As is the case in percolation theory in general, many of the problems related to first passage percolation involve finding optimal routes or optimal times.
The model is defined as follows.
Let $G$ be a graph. We place a non-negative random variable $t(e)$, called the passage time of the edge $e$, at each nearest-neighbor edge of the graph $G$. The collection $t(e)$ is usually assumed to be independent, identically distributed but there are variants of the model.
The random variable $t(e)$ is interpreted as the time or the cost needed to traverse edge $e$.

Since each edge in first passage percolation has its own individual weight (or time) we can write the total time of a path as the summation of weights of each edge in the path.

$T(\gamma)= \sum_{i \in \gamma} t(e_i).$

Given two vertices $x,y$ of $G$ one then sets

$T(x,y) = \inf_{\gamma} T(\gamma),$
where the infimum is over all finite paths that start at $x$ and end at $y$.
The function $T$ induces a random pseudo-metric on $G$.

The most famous model of first passage percolation is on the lattice $\mathbb Z^d$. One of its most notorious questions is "What does a ball of large radius look like?". This question was raised in the original paper of Hammersley and Welsh in 1969 and gave rise to the Cox-Durrett limit shape theorem in 1981.
Although the Cox-Durrett theorem provides existence of the limit shape, not many properties of this set are known. For instance, it is expected that under mild assumptions this set should be strictly convex. As of 2016, the best result is the existence of the Auffinger-Damron differentiability point in the Cox-Liggett flat edge case.

There are also some specific examples of first passage percolation that can be modeled using Markov chains. For example: a complete graph can be described using Markov chains and recursive trees and 2-width strips can be described using a Markov chain and solved using a Harris chain.

==Applications==

First passage percolation is well-known for giving rise to other tools of mathematics, including the Subadditive Ergodic Theorem, a fundamental result in ergodic theory.

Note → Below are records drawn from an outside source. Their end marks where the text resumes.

(* ===== verification/RunBinding.v ===== *)
(** * reference_runtime.py: the approval subject and what is bound to it

    The approval subject of a run is the digest of everything a reviewer sees.
    The approval request is a function of the sealed audit report and of that
    digest; a request or a record that differs from it is reported, one message
    per field. *)
From S2P Require Import Prelude Json Dicts PyTime PyDecimal Canonical Platforms Models StateMachine.
From S2P Require Import Common TrustedStore Calculation Approval AuditSkill Packaging Evidence.
From S2P Require Import RunStore.
Local Open Scope Z_scope.

#[export] Instance ApprovalRequest_eq_dec : EqDecision ApprovalRequest.
Proof. solve_decision. Defined.
#[export] Instance CaseRecord_eq_dec : EqDecision CaseRecord.
Proof. solve_decision. Defined.

Definition APPROVAL_POLICY_VERSION : string := "approval-policy-v0.1".
Definition APPROVAL_REQUIRED_ROLE : string := "legal-reviewer".
Definition APPROVAL_TTL : Z := hours 24.

(** [if condition: errors.append(message)] *)
Definition error_if (condition : bool) (message : string) : list string :=
  if condition then [message] else [].
(** [if a != b: errors.append(message)] on [str] *)
Definition unless_eq (a b : string) (message : string) : list string :=
  error_if (negb (String.eqb a b)) message.

Lemma error_if_nil b m : error_if b m = [] ↔ b = false.
Proof. by destruct b. Qed.
Lemma unless_eq_nil a b m : unless_eq a b m = [] ↔ a = b.
Proof. unfold unless_eq. by rewrite error_if_nil, negb_false_iff, String.eqb_eq. Qed.

(** What the digest of the approval subject covers *)
Record Subject := mk_Subject {
  sj_manifest : CaseManifest;
  sj_case : CaseRecord;
  sj_timeline : list TimelineEvent;
  sj_artifacts : RunArtifacts;
  sj_skill_results : pyval;
  sj_trace : list TraceEvent;
}.
Definition subject_items (x : Subject) : list (string * pyval) :=
    [("manifest", to_py x.(sj_manifest)); ("case", to_py x.(sj_case));
     ("evidence", to_py x.(sj_artifacts).(ra_evidence)); ("timeline", to_py x.(sj_timeline));
     ("rules", to_py x.(sj_artifacts).(ra_rules));
     ("calculation", to_py x.(sj_artifacts).(ra_calculation));
     ("conflict_report", to_py x.(sj_artifacts).(ra_conflict_report));
     ("proposals", to_py x.(sj_artifacts).(ra_proposals));
     ("audit_report", to_py x.(sj_artifacts).(ra_audit_report));
     ("skill_results", x.(sj_skill_results)); ("trace", to_py x.(sj_trace))].
#[export] Instance Subject_to_py : ToPy Subject := λ x, VDict (subject_items x).

Section binding.
Context `{P : Platform}.

Definition _subject_hash (x : Subject) : result string := sha256_digest (to_py x).

Fixpoint _approval_trace_prefix (trace : list TraceEvent) : list TraceEvent :=
  match trace with
  | [] => []
  | event :: trace =>
      if String.eqb event.(te_event_type) "skill.human_approval" then []
      else event :: _approval_trace_prefix trace
  end.

Definition is_transition (e : TraceEvent) : bool := String.eqb e.(te_event_type) "case.state_transition".

(** The case as it was when the approval was requested *)
Definition approval_case (case : CaseRecord) (approval_trace : list TraceEvent) : CaseRecord :=
  with_state CaseState.AWAITING_APPROVAL
    (Z.of_nat (length (List.filter is_transition approval_trace))) case.

Definition _current_approval_subject_hash `{L : Loader} (files : Files) (state : RunState)
    (artifacts : RunArtifacts) (full_trace : list TraceEvent) : result string :=
  manifest ← _read_manifest files state;
  timeline ← _read_timeline files state;
  skill_results ← _read_skill_results files state;
  let approval_trace := _approval_trace_prefix full_trace in
  _subject_hash (mk_Subject manifest (approval_case state.(rs_case) approval_trace) timeline artifacts
    (VSeq (map py_of_json skill_results)) approval_trace).

Definition _expected_approval_request (audit_report : AuditReport) (approval_subject_hash : string)
    : result ApprovalRequest :=
  let m := audit_report.(ar_meta) in
  request_id ← stable_id "approval-request"
    (VDict [("policy_version", to_py APPROVAL_POLICY_VERSION); ("trace_id", to_py m.(meta_trace_id));
            ("subject", to_py approval_subject_hash)]);
  expires_at ← dt_add m.(meta_created_at) APPROVAL_TTL;
  ApprovalRequest_validate
    (mk_ApprovalRequest request_id m.(meta_tenant_id) m.(meta_case_id) m.(meta_trace_id)
      ("ApprovalSubject:" +:+ m.(meta_trace_id)) approval_subject_hash (artifact_ref audit_report)
      APPROVAL_REQUIRED_ROLE m.(meta_created_at) expires_at).

Definition _approval_request_binding_errors (state : RunState) (approval_request expected : ApprovalRequest)
    : list string :=
  unless_eq state.(rs_approval_subject_hash) expected.(areq_artifact_hash)
    "run state approval subject does not match deterministic policy" ++
  unless_eq state.(rs_approval_request_id) expected.(areq_request_id)
    "run state approval request id does not match deterministic policy" ++
  unless_eq state.(rs_trace_id) expected.(areq_trace_id)
    "run state trace id does not match deterministic policy" ++
  error_if (negb (String.eqb state.(rs_case).(case_tenant_id) expected.(areq_tenant_id)) ||
            negb (String.eqb state.(rs_case).(case_case_id) expected.(areq_case_id)))
    "run state tenant or case does not match deterministic policy" ++
  error_if (negb (dt_eqb state.(rs_created_at) expected.(areq_created_at)))
    "run state creation time does not match deterministic policy" ++
  error_if (negb (bool_decide (approval_request = expected)))
    "approval request does not match deterministic policy".

Definition _approval_record_binding_errors (record : ApprovalRecord) (expected : ApprovalRequest)
    : result (list string) :=
  let m := record.(arec_meta) in
  let expected_sources := ["ApprovalRequest:" +:+ expected.(areq_request_id);
                           expected.(areq_artifact_ref); expected.(areq_audit_report_ref)] in
  expected_artifact_id ← stable_id "approval"
    (VDict [("request_id", to_py expected.(areq_request_id)); ("decision", to_py record.(arec_decision));
            ("actor_id", to_py record.(arec_approver_id));
            ("artifact_hash", to_py expected.(areq_artifact_hash))]);
  early ← dt_ltb record.(arec_decided_at) expected.(areq_created_at);
  late ← dt_ltb expected.(areq_expires_at) record.(arec_decided_at);
  Ok (unless_eq m.(meta_artifact_id) expected_artifact_id "approval record artifact id mismatch" ++
      unless_eq record.(arec_request_id) expected.(areq_request_id)
        "approval record request id mismatch" ++
      unless_eq record.(arec_approver_role) expected.(areq_required_role)
        "approval record role mismatch" ++
      unless_eq record.(arec_approved_artifact_hash) expected.(areq_artifact_hash)
        "approval record subject hash mismatch" ++
      error_if (negb (dt_eqb record.(arec_expires_at) expected.(areq_expires_at)))
        "approval record expiry mismatch" ++
      error_if early "approval record decision occurred before request creation" ++
      error_if late "approval record decision occurred after expiry" ++
      error_if (negb (dt_eqb m.(meta_created_at) record.(arec_decided_at)))
        "approval record metadata time mismatch" ++
      unless_eq m.(meta_tenant_id) expected.(areq_tenant_id) "approval record tenant mismatch" ++
      unless_eq m.(meta_case_id) expected.(areq_case_id) "approval record case mismatch" ++
      unless_eq m.(meta_trace_id) expected.(areq_trace_id) "approval record trace mismatch" ++
      error_if (negb (bool_decide (m.(meta_source_refs) = expected_sources)))
        "approval record source binding mismatch" ++
      unless_eq m.(meta_producer_identity) ("HUMAN:" +:+ record.(arec_approver_id))
        "approval record producer identity mismatch" ++
      error_if (negb (bool_decide (m.(meta_classification) = DataClassification.PUBLIC_SYNTHETIC)))
        "approval record classification mismatch" ++
      unless_eq m.(meta_schema_version) SCHEMA_VERSION "approval record schema version mismatch" ++
      unless_eq record.(arec_approval_method) "LOCAL_DEMO" "approval record method mismatch").

(** [_context(...)] *)
Definition _context (case : CaseRecord) (trace_id caller idempotency_key : string) : result SkillContext :=
  SkillContext_validate
    (mk_SkillContext case.(case_tenant_id) case.(case_case_id) caller ActorKind.AGENT trace_id
      idempotency_key SCHEMA_VERSION case.(case_state_version)).

(** [_skill_event(...)] *)
Definition _skill_event {T} (r : SkillResult T) (sequence : Z) (trace_id : string) (case : CaseRecord)
    (actor_identity event_type : string) (now : datetime) : result TraceEvent :=
  TraceEvent_validate
    (mk_TraceEvent sequence trace_id case.(case_tenant_id) case.(case_case_id) actor_identity
      ActorKind.AGENT event_type (Some r.(sr_input_hash)) r.(sr_output_hash)
      (SkillStatus.value r.(sr_status)) now
      (match r.(sr_issues) with i :: _ => Some i.(iss_code) | [] => None end)).

Definition _require_approval_request_binding (state : RunState) (approval_request : ApprovalRequest)
    (audit_report : AuditReport) : result ApprovalRequest :=
  sealed ← verify_hash audit_report;
  _ ← require sealed
        (ReferenceRunError "approval request binding mismatch: audit report is unsealed");
  expected ← _expected_approval_request audit_report state.(rs_approval_subject_hash);
  let errors := _approval_request_binding_errors state approval_request expected in
  _ ← require (bool_decide (errors = []))
        (ReferenceRunError ("approval request binding mismatch: " +:+ str_join "; " errors));
  Ok expected.

(** ** The meaning of the checks *)
Lemma request_binding_nil state areq expected :
  _approval_request_binding_errors state areq expected = [] ↔
  areq = expected ∧ state.(rs_approval_subject_hash) = expected.(areq_artifact_hash) ∧
  state.(rs_approval_request_id) = expected.(areq_request_id) ∧
  (state.(rs_case).(case_tenant_id), state.(rs_case).(case_case_id), state.(rs_trace_id)) =
    (expected.(areq_tenant_id), expected.(areq_case_id), expected.(areq_trace_id)) ∧
  state.(rs_created_at) = expected.(areq_created_at).
Proof.
  unfold _approval_request_binding_errors.
  rewrite !app_nil, !unless_eq_nil, !error_if_nil, orb_false_iff, !negb_false_iff, !String.eqb_eq,
    dt_eqb_eq, bool_decide_eq_true.
  split; [intros (? & ? & ? & [? ?] & ? & ?)|intros (? & ? & ? & [= ? ? ?] & ?)];
    repeat split; congruence.
Qed.

(** What a record without binding errors says *)
Record record_bound (record : ApprovalRecord) (expected : ApprovalRequest) : Prop := {
  rb_request : record.(arec_request_id) = expected.(areq_request_id);
  rb_role : record.(arec_approver_role) = expected.(areq_required_role);
  rb_subject : record.(arec_approved_artifact_hash) = expected.(areq_artifact_hash);
  rb_expiry : record.(arec_expires_at) = expected.(areq_expires_at);
  rb_window : dt_ltb record.(arec_decided_at) expected.(areq_created_at) = Ok false ∧
    dt_ltb expected.(areq_expires_at) record.(arec_decided_at) = Ok false;
  rb_meta : ∃ i, stable_id "approval"
      (VDict [("request_id", to_py expected.(areq_request_id)); ("decision", to_py record.(arec_decision));
              ("actor_id", to_py record.(arec_approver_id));
              ("artifact_hash", to_py expected.(areq_artifact_hash))]) = Ok i ∧
    with_content_hash None record.(arec_meta) =
    mk_ArtifactMeta i expected.(areq_tenant_id) expected.(areq_case_id) SCHEMA_VERSION
      ("HUMAN:" +:+ record.(arec_approver_id)) expected.(areq_trace_id) record.(arec_decided_at)
      ["ApprovalRequest:" +:+ expected.(areq_request_id); expected.(areq_artifact_ref);
       expected.(areq_audit_report_ref)]
      DataClassification.PUBLIC_SYNTHETIC None;
  rb_method : record.(arec_approval_method) = "LOCAL_DEMO";
}.

Lemma record_binding_nil record expected :
  _approval_record_binding_errors record expected = Ok [] ↔ record_bound record expected.
Proof.
  unfold _approval_record_binding_errors. cbv zeta. split.
  - intros H. apply bind_Ok in H as (i & Hi & H). apply bind_Ok in H as (early & He & H).
    apply bind_Ok in H as (late & Hl & [= H]).
    rewrite !app_nil, !unless_eq_nil, !error_if_nil, !negb_false_iff, !dt_eqb_eq, !bool_decide_eq_true in H.
    destruct H as (H1 & H2 & H3 & H4 & H5 & -> & -> & H6 & H7 & H8 & H9 & H10 & H11 & H12 & H13 & H14).
    split; try done. exists i. split; [done|].
    unfold with_content_hash. destruct (arec_meta record). simpl in *. congruence.
  - intros [H1 H2 H3 H4 [-> ->] (i & -> & Hm) Hme].
    unfold with_content_hash in Hm. destruct (arec_meta record) eqn:E. simpl in *.
    injection Hm as -> -> -> -> -> -> -> -> ->.
    cbn [mbind result_bind]. f_equal.
    rewrite !app_nil, !unless_eq_nil, !error_if_nil, !negb_false_iff, !dt_eqb_eq, !bool_decide_eq_true.
    done.
Qed.
End binding.

(** ** What an approval is bound to *)
Section subject.
Context `{P : Platform}.

(** Two values with one canonical form *)
Definition same_canonical `{ToPy A} (x y : A) : Prop := canonicalize [] (to_py x) = canonicalize [] (to_py y).

(** The approval subject commits to everything the reviewer saw: two well-formed
    subjects with the same digest have the same canonical manifest, case, evidence,
    timeline, rules, calculation, conflict report, proposals, audit report, Skill
    results and trace, or their canonical texts are a SHA-256 collision. A changed run
    therefore needs a new approval. *)
Lemma subject_hash_binds (a b : Subject) (h : string) :
  wf_py (to_py a) = true → wf_py (to_py b) = true →
  _subject_hash a = Ok h → _subject_hash b = Ok h →
  (same_canonical a.(sj_manifest) b.(sj_manifest) ∧ same_canonical a.(sj_case) b.(sj_case) ∧
   same_canonical a.(sj_artifacts).(ra_evidence) b.(sj_artifacts).(ra_evidence) ∧
   same_canonical a.(sj_timeline) b.(sj_timeline) ∧
   same_canonical a.(sj_artifacts).(ra_rules) b.(sj_artifacts).(ra_rules) ∧
   same_canonical a.(sj_artifacts).(ra_calculation) b.(sj_artifacts).(ra_calculation) ∧
   same_canonical a.(sj_artifacts).(ra_conflict_report) b.(sj_artifacts).(ra_conflict_report) ∧
   same_canonical a.(sj_artifacts).(ra_proposals) b.(sj_artifacts).(ra_proposals) ∧
   same_canonical a.(sj_artifacts).(ra_audit_report) b.(sj_artifacts).(ra_audit_report) ∧
   canonicalize [] a.(sj_skill_results) = canonicalize [] b.(sj_skill_results) ∧
   same_canonical a.(sj_trace) b.(sj_trace) ∧
   (a.(sj_case).(case_tenant_id), a.(sj_case).(case_case_id), a.(sj_case).(case_jurisdiction)) =
     (b.(sj_case).(case_tenant_id), b.(sj_case).(case_case_id), b.(sj_case).(case_jurisdiction))) ∨
  colliding [] (to_py a) (to_py b).
Proof.
  intros Hwa Hwb Ha Hb. destruct (digest_injective _ _ _ _ Hwa Hwb Ha Hb) as [Hj|]; [left|by right].
  assert (∀ k v w, (k, v) ∈ subject_items a → (k, w) ∈ subject_items b →
    canonicalize [] v = canonicalize [] w) as Hf
    by (intros k v w Hv Hk; exact (fields_agree (subject_items a) (subject_items b) k v w Hwa Hj Hv Hk)).
  assert (∀ k v, (k, v) ∈ subject_items a → wf_py v = true) as Hw
    by (intros k v Hk; exact (wf_dict_elem (subject_items a) k v Hwa Hk)).
  assert (("case", to_py a.(sj_case)) ∈ subject_items a ∧ ("case", to_py b.(sj_case)) ∈ subject_items b)
    as [Ca Cb] by (split; right; left).
  pose proof (Hf _ _ _ Ca Cb) as Ec. unfold same_canonical.
  repeat match goal with
  | |- _ ∧ _ => split
  | |- canonicalize _ _ = canonicalize _ _ => eapply Hf; unfold subject_items; repeat constructor
  end.
  f_equal; [f_equal|]; eapply (strings_agree _ _ _ _ _ (Hw _ _ Ca) Ec); repeat constructor.
Qed.
End subject.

Outside mathematics, the Eden growth model is used to model bacteria growth and deposition of material. Another example is comparing a minimized cost from the Vickrey–Clarke–Groves auction (VCG-auction) to a minimized path from first passage percolation to gauge how pessimistic the VCG-auction is at its lower limit. Both problems are solved similarly and one can find distributions to use in auction theory.